Un des enjeux des MOOC serait donc d’être capable d’intégrer  des retours réguliers du processus en cours.

Le virtuel augmenté
Il est aussi assez vite apparu que le tout-on-line avait aussi un caractère limité. Tout d’abord, parce que la linéarité du virtuel finit toujours par épuiser toute dynamique, et que la gestion de la temporalité et du rythme est un élément inéluctable dans tout processus.
physical-communityCe sont des envies spontanées de vivre physiquement une expérience commune qui se sont exprimées dans certains messages.
J’ai du moi-même provoquer l’implication d’une communauté physique complémentaire pour répondre à un des exercices de la liste. Il s’agissait d’un exercice ludique illustrant les dynamiques de groupe “Le problème du Mashmallow” qui impliquait un paquet de spaghetti, un mètre de ruban adhésif, un mashmallow, des cerveaux…mais aussi des mains !
Ma communauté google accessible par hangout n’était alors pas suffisante, et c’est ainsi que j’ai sollicité les coworkers de Superbelleville qui s’est ainsi retrouvée intégrée dans le système MOOC. Et évidemment, ce temps d’expérimentation avec ses échanges, disputes, rigolades, satisfactions a participé à la motivation pour retourner dans le groupe virtuel et échanger sur les expériences individuelles.

Du matériel urbain contemporain pour des communautés virtuelles
Paradoxalement, le questionnement sur des émancipations et possibles rendus par l’usage d’outils numériques a réintroduit la nécessité d’espaces physiques, espaces dans le sens moments de partage, mais aussi en tant que lieux.  Or les formalisations matérielles de communautés virtuelles ont des qualités spécifiques, elles sont temporaires, informelles, spontanées, demandent de l’adaptabilité et se réalisent actuellement dans des espaces appelés communément « les tiers lieux ». Ce concept croît en visibilité comme l’on devient conscient de ce que ces lieux particuliers représentent comme outils,notamment en terme de créativité, réseau, amélioration du quotidien de la vie de free lance, mais aussi par ce qu’ils constituent déjà dans les faits de véritables besoins actuels.

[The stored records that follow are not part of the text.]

(* ===== verification/Connector.v ===== *)
(** * The connector examples: Documentation/connector/cn_test.c and ucon.c

    [CnTest] is the kernel module that sends a message every second; [Ucon] is the
    program that listens to it, or floods it with messages.  Both speak in [cn_msg]
    structures; the theorem at the end runs the one against the other. *)

From S2P Require Import Prelude Posix CArray Output.

(** ** Messages *)

(** The first index for users of the connector, from its header. *)
Class Connector := { CN_NETLINK_USERS : Z; users_range : 0 <= CN_NETLINK_USERS < 2 ^ 31 }.

Definition sizeof_cn_msg := 20.
Definition NLMSG_DONE := 3.
Definition NLMSG_ERROR := 2.

(** The fields of a message in memory order; [flags] is not used. *)
Record cn_msg : Type := CnMsg { idx : Z; val : Z; seqno : Z; ack : Z; payload : list Z }.

Definition cn_bytes (m : cn_msg) : list Z :=
  le_bytes 4 (idx m) ++ le_bytes 4 (val m) ++ le_bytes 4 (seqno m) ++ le_bytes 4 (ack m) ++
  le_bytes 2 (zlen (payload m)) ++ le_bytes 2 0 ++ payload m.

Definition word_ok (x : Z) : Prop := 0 <= x < 2 ^ 32.
Definition cn_ok (m : cn_msg) : Prop :=
  word_ok (idx m) /\ word_ok (val m) /\ word_ok (seqno m) /\ word_ok (ack m) /\ zlen (payload m) < 2 ^ 16.

(** A netlink message of any kind. *)
Definition nl_bytes (len ty flags seq pid : Z) (body : list Z) : list Z :=
  le_bytes 4 len ++ le_bytes 2 ty ++ le_bytes 2 flags ++ le_bytes 4 seq ++ le_bytes 4 pid ++ body.

Module CnTest.

Section Module_.
Context `{Connector}.

Open Scope Z_scope.
Open Scope io_scope.

(** ** Data *)

Inductive text : Type :=
| Received (jiffies idx val seq ack len : Z) (s : list Z)
| Initialized (idx val : Z).

Inductive call : Type :=
| AddCallback (id : Z * Z)
| DelCallback (id : Z * Z)
| SetupTimer
| ModTimer
| DelTimer
| SockRelease (sk : Z)
| Jiffies
| Uninit (size : Z)
| Kzalloc (size : Z)
| Kfree (p : Z)
| NetlinkSend (m : list Z)
| PrInfo (t : text).

(** The static variables; [nls] is never assigned. *)
Record st : Type := St { cn_test_id : Z * Z; cn_test_timer_counter : Z }.

Definition loaded : st := St (CN_NETLINK_USERS + 3, 0x456) 0.
Definition nls : option Z := None.

Abbreviation prog := (io call st).

(** ** The module *)

Definition cn_test_callback (msg : list Z) : prog unit :=
  let* j := sys Jiffies in
  let* idx := lift (rd 4 msg 0) in
  let* val := lift (rd 4 msg 4) in
  let* seq := lift (rd 4 msg 8) in
  let* ack := lift (rd 4 msg 12) in
  let* len := lift (rd 2 msg 16) in
  let* s := if truthy len then lift (cstr msg sizeof_cn_msg) else io_ret [] in
  sys (PrInfo (Received (ret j) idx val seq ack len s)) ;;
  io_ret tt.

(** [scnprintf(data, sizeof(data), "counter = %u", counter)]: what it writes. *)
Definition counter_text (counter : Z) : list Z :=
  ztake 31 (bytes_of_string "counter = " ++ bytes_of_string (pretty counter)).

Definition fill (id : Z * Z) (counter : Z) (data : list Z) : outcome (list Z) :=
  (let m := replicate (Z.to_nat (sizeof_cn_msg + 32)) 0 in
   let! m := poke m 0 (le_bytes 4 (fst id) ++ le_bytes 4 (snd id)) in
   let! m := poke m 8 (le_bytes 4 counter) in
   let! m := poke m 16 (le_bytes 2 32) in
   let! data := poke data 0 (counter_text counter ++ [0]) in
   let len := zlen (counter_text counter) + 1 in
   let! m := poke m 16 (le_bytes 2 len) in
   let! d := sub data 0 len in
   poke m sizeof_cn_msg d)%out.

Definition cn_test_timer_func : prog unit :=
  let* s := get in
  let* u := sys (Uninit 32) in
  let* p := sys (Kzalloc (sizeof_cn_msg + 32)) in
  (if truthy (ret p) then
     let* m := lift (fill (cn_test_id s) (cn_test_timer_counter s) (uninit 32 u)) in
     sys (NetlinkSend m) ;;
     sys (Kfree (ret p)) ;;
     io_ret tt
   else io_ret tt) ;;
  modify (fun s => St (cn_test_id s) (u32 (cn_test_timer_counter s + 1))) ;;
  sys ModTimer ;;
  io_ret tt.

Definition release_nls : prog unit :=
  match nls with Some sk => sys (SockRelease sk) ;; io_ret tt | None => io_ret tt end.

Definition val_add (n : Z) (s : st) : st :=
  St (fst (cn_test_id s), u32 (snd (cn_test_id s) + n)) (cn_test_timer_counter s).

Definition cn_test_init : prog Z :=
  let* s := get in
  let* a := sys (AddCallback (cn_test_id s)) in
  if truthy (ret a) then release_nls ;; io_ret (ret a)
  else
    modify (val_add 1) ;;
    let* s := get in
    let* b := sys (AddCallback (cn_test_id s)) in
    if truthy (ret b) then
      sys (DelCallback (cn_test_id s)) ;;
      release_nls ;;
      io_ret (ret b)
    else
      sys SetupTimer ;;
      sys ModTimer ;;
      sys (PrInfo (Initialized (fst (cn_test_id s)) (snd (cn_test_id s)))) ;;
      io_ret 0.

Definition cn_test_fini : prog unit :=
  sys DelTimer ;;
  let* s := get in
  sys (DelCallback (cn_test_id s)) ;;
  modify (val_add (-1)) ;;
  let* s := get in
  sys (DelCallback (cn_test_id s)) ;;
  release_nls.

(** ** What it sends *)

(** The buffer of one tick: the message, and zeros behind it. *)
Definition tick_msg (id : Z * Z) (counter : Z) : cn_msg :=
  CnMsg (fst id) (snd id) counter 0 (counter_text counter ++ [0]).
Definition tick_bytes (id : Z * Z) (counter : Z) : list Z :=
  cn_bytes (tick_msg id counter) ++ replicate (Z.to_nat (31 - zlen (counter_text counter))) 0.

Lemma counter_text_len c : 0 <= zlen (counter_text c) <= 31.
Proof. unfold counter_text. pose proof (zlen_nonneg (counter_text c)). unfold ztake, zlen. rewrite length_take. lia. Qed.

Lemma fill_tick id c junk : zlen junk = 32 -> fill id c junk = Ret (tick_bytes id c).
Proof.
  intros Hj. pose proof (counter_text_len c) as Hc. unfold fill. cbv zeta.
  set (z := fun n => replicate (Z.to_nat n) 0). change (replicate _ 0) with (z 52).
  assert (forall n, 0 <= n -> zlen (z n) = n) as Hz by (intros; by apply zlen_replicate).
  assert (forall a b, 0 <= a -> 0 <= b -> z (a + b) = z a ++ z b) as Happ.
  { intros. by apply replicate_zapp. }
  set (text := counter_text c) in *. set (len := zlen text) in *.
  set (i := le_bytes 4 (fst id) ++ le_bytes 4 (snd id)).
  rewrite (poke_at [] (z 8) i (z 44)); [|by apply (Happ 8 44)|done|by rewrite Hz; lens]. cbn [out_bind app].
  rewrite (poke_at i (z 4) _ (z 40)); [|by rewrite <- (Happ 4 40)|unfold i; lens|by rewrite Hz; lens]. cbn [out_bind].
  rewrite (poke_at (i ++ le_bytes 4 c ++ z 4) (z 2) (le_bytes 2 32) (z 34));
    [|by rewrite <- !app_assoc, <- (Happ 2 34), <- (Happ 4 (2 + 34))|unfold i; rewrite !zlen_app, Hz; lens|by rewrite Hz; lens]. cbn [out_bind].
  destruct (cut (len + 1) junk) as (x & y & -> & Hx & Hy); [lia|].
  rewrite (poke_at [] x (text ++ [0]) y); [|done|done|rewrite Hx; unfold len; lens]. cbn [out_bind app].
  rewrite (poke_at (i ++ le_bytes 4 c ++ z 4) (le_bytes 2 32) (le_bytes 2 (len + 1)) (z 34));
    [|done|unfold i; rewrite !zlen_app, Hz; lens|by rewrite !zlen_le_bytes]. cbn [out_bind].
  rewrite (sub_at [] (text ++ [0]) y); [|done|done|unfold len; lens]. cbn [out_bind].
  rewrite (poke_at (i ++ le_bytes 4 c ++ z 4 ++ le_bytes 2 (len + 1) ++ z 2) (z (len + 1)) (text ++ [0]) (z (31 - len))).
  - unfold tick_bytes, cn_bytes, tick_msg. cbn [idx val seqno ack payload]. fold text. rewrite zlen_app. fold len. change (zlen [0]) with 1.
    unfold i. by rewrite <- !app_assoc.
  - rewrite <- !app_assoc, <- Happ, <- (Happ 2) by lia. do 4 f_equal. f_equal. lia.
  - unfold i. rewrite !zlen_app, !Hz; lens.
  - rewrite Hz by lia. unfold len. lens.
Qed.

(** The buffers handed to the connector. *)
Definition sent : list (event call) -> list (list Z) := trace (fun c => match c with NetlinkSend m => Some m | _ => None end).

(** The callbacks that are registered and whether the timer is armed.  Removing an id
    that is not registered does nothing. *)
Fixpoint registered (h : list (event call)) : list (Z * Z) :=
  match h with
  | [] => []
  | (c, a) :: h =>
      match c with
      | AddCallback id => if ret a =? 0 then id :: registered h else registered h
      | DelCallback id => filter (fun id' => id' <> id) (registered h)
      | _ => registered h
      end
  end.

Fixpoint armed (h : list (event call)) : bool :=
  match h with
  | [] => false
  | (c, _) :: h => match c with ModTimer => true | DelTimer => false | _ => armed h end
  end.

Fixpoint ticks (n : nat) : prog unit :=
  match n with O => io_ret tt | S n => cn_test_timer_func ;; ticks n end.

(** The module is loaded, the timer fires [n] times, the module is removed. *)
Definition lifetime (n : nat) : prog Z :=
  let* r := cn_test_init in
  if r =? 0 then ticks n ;; cn_test_fini ;; io_ret 0 else io_ret r.

Definition memory (K : kernel call) : Prop := forall h n, ret (K h (Kzalloc n)) <> 0.

Lemma sent_silent c a h : match c with NetlinkSend _ => false | _ => true end = true -> sent ((c, a) :: h) = sent h.
Proof. intros Hc. unfold sent. rewrite trace_cons. destruct c; by rewrite ?app_nil_r. Qed.

Lemma tick_wp K id c h :
  wp cn_test_timer_func K (St id c) h (fun r s' h' => r = Ret tt /\ s' = St id (u32 (c + 1)) /\
    registered h' = registered h /\ armed h' = true /\
    exists ok : bool, sent h' = sent h ++ (if ok then [tick_bytes id c] else []) /\ (memory K -> ok = true)).
Proof.
  unfold cn_test_timer_func. do 3 wp_step. wp_step. apply wp_sys_any. intros u. wp_step. wp_step. apply wp_sys_eq. intros p Ep.
  do 3 wp_step.
  - wp_step. rewrite fill_tick by (by apply zlen_uninit). apply wp_lift. wp_go. do 4 (split; [done|]). exists true. split; [|done].
    rewrite !sent_silent by done. unfold sent at 1. rewrite trace_cons. fold (sent ((Kzalloc (sizeof_cn_msg + 32), p) :: (Uninit 32, u) :: h)).
    by rewrite !sent_silent.
  - wp_go. do 4 (split; [done|]). exists false. split; [by rewrite !sent_silent, app_nil_r|].
    intros HM. specialize (HM ((Uninit 32, u) :: h) (sizeof_cn_msg + 32)). rewrite Ep in HM. unfold truthy in *. zbool. lia.
Qed.

Lemma ticks_wp K id n : forall c h, 0 <= c ->
  wp (ticks n) K (St id (u32 c)) h (fun r s' h' => r = Ret tt /\ s' = St id (u32 (c + Z.of_nat n)) /\
    registered h' = registered h /\ (armed h = true -> armed h' = true) /\
    exists js, sent h' = sent h ++ ((fun i => tick_bytes id (u32 i)) <$> js) /\ js `sublist_of` seqZ c (Z.of_nat n) /\
      (memory K -> js = seqZ c (Z.of_nat n))).
Proof.
  induction n as [|n IH]; intros c h Hc; cbn [ticks].
  { wp_step. rewrite Z.add_0_r. do 4 (split; [done|]). exists []. by rewrite app_nil_r. }
  wp_step. eapply wp_wand; [apply tick_wp|]. intros r s' h1 (-> & -> & Hr & Ha & ok & Hs & Hok). wp_step.
  replace (u32 (u32 c + 1)) with (u32 (c + 1)) by (symmetry; apply Zplus_mod_idemp_l).
  eapply wp_wand; [apply IH; lia|]. intros r s' h2 (-> & -> & Hr2 & Ha2 & js & Hs2 & Hsub & Hall).
  split; [done|]. split; [do 2 f_equal; lia|]. split; [congruence|]. split; [auto|].
  exists ((if ok then [c] else []) ++ js). rewrite seqZ_cons by lia. replace (Z.pred (Z.of_nat (S n))) with (Z.of_nat n) by lia.
  split; [rewrite Hs2, Hs, fmap_app, <- app_assoc; by destruct ok|]. split.
  - destruct ok; [by apply sublist_skip|by apply sublist_cons].
  - intros HM. by rewrite (Hok HM), (Hall HM).
Qed.

Definition first_id : Z * Z := (CN_NETLINK_USERS + 3, 0x456).
Definition second_id : Z * Z := (CN_NETLINK_USERS + 3, 0x457).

En tant qu’urbanistes ou programmistes urbains, il convient d’intégrer ce type d’espaces comme nouveau levier de dynamisme économique, social et culturel local, en gardant conscience que ces lieux physiques s’inscrivent aussi dans des réseaux immatériels.
Mais il s’agit aussi de s’interroger sur les caractéristiques de ces espaces tant dans le contenu que dans la forme. Ces espaces doivent-ils être neutres ou doivent-ils développer des spécificités programmatiques liées aux communautés qu’ils reçoivent et génèrent ? De même, la configuration de ces espaces constitués par des besoins, des rythmes, des individus, à la fois matériels et immatériels, va-t-elle générer de nouvelles formes architecturales ?

Cet article a été rédigé dans le cadre de la résidence  de recherches mise à disposition par Hugh Dutton Associés localisée à Superbelleville et fait suite au premier article de cette m^me résidence Learning creative learning : la contemporanéité du modèle des Kindergarten.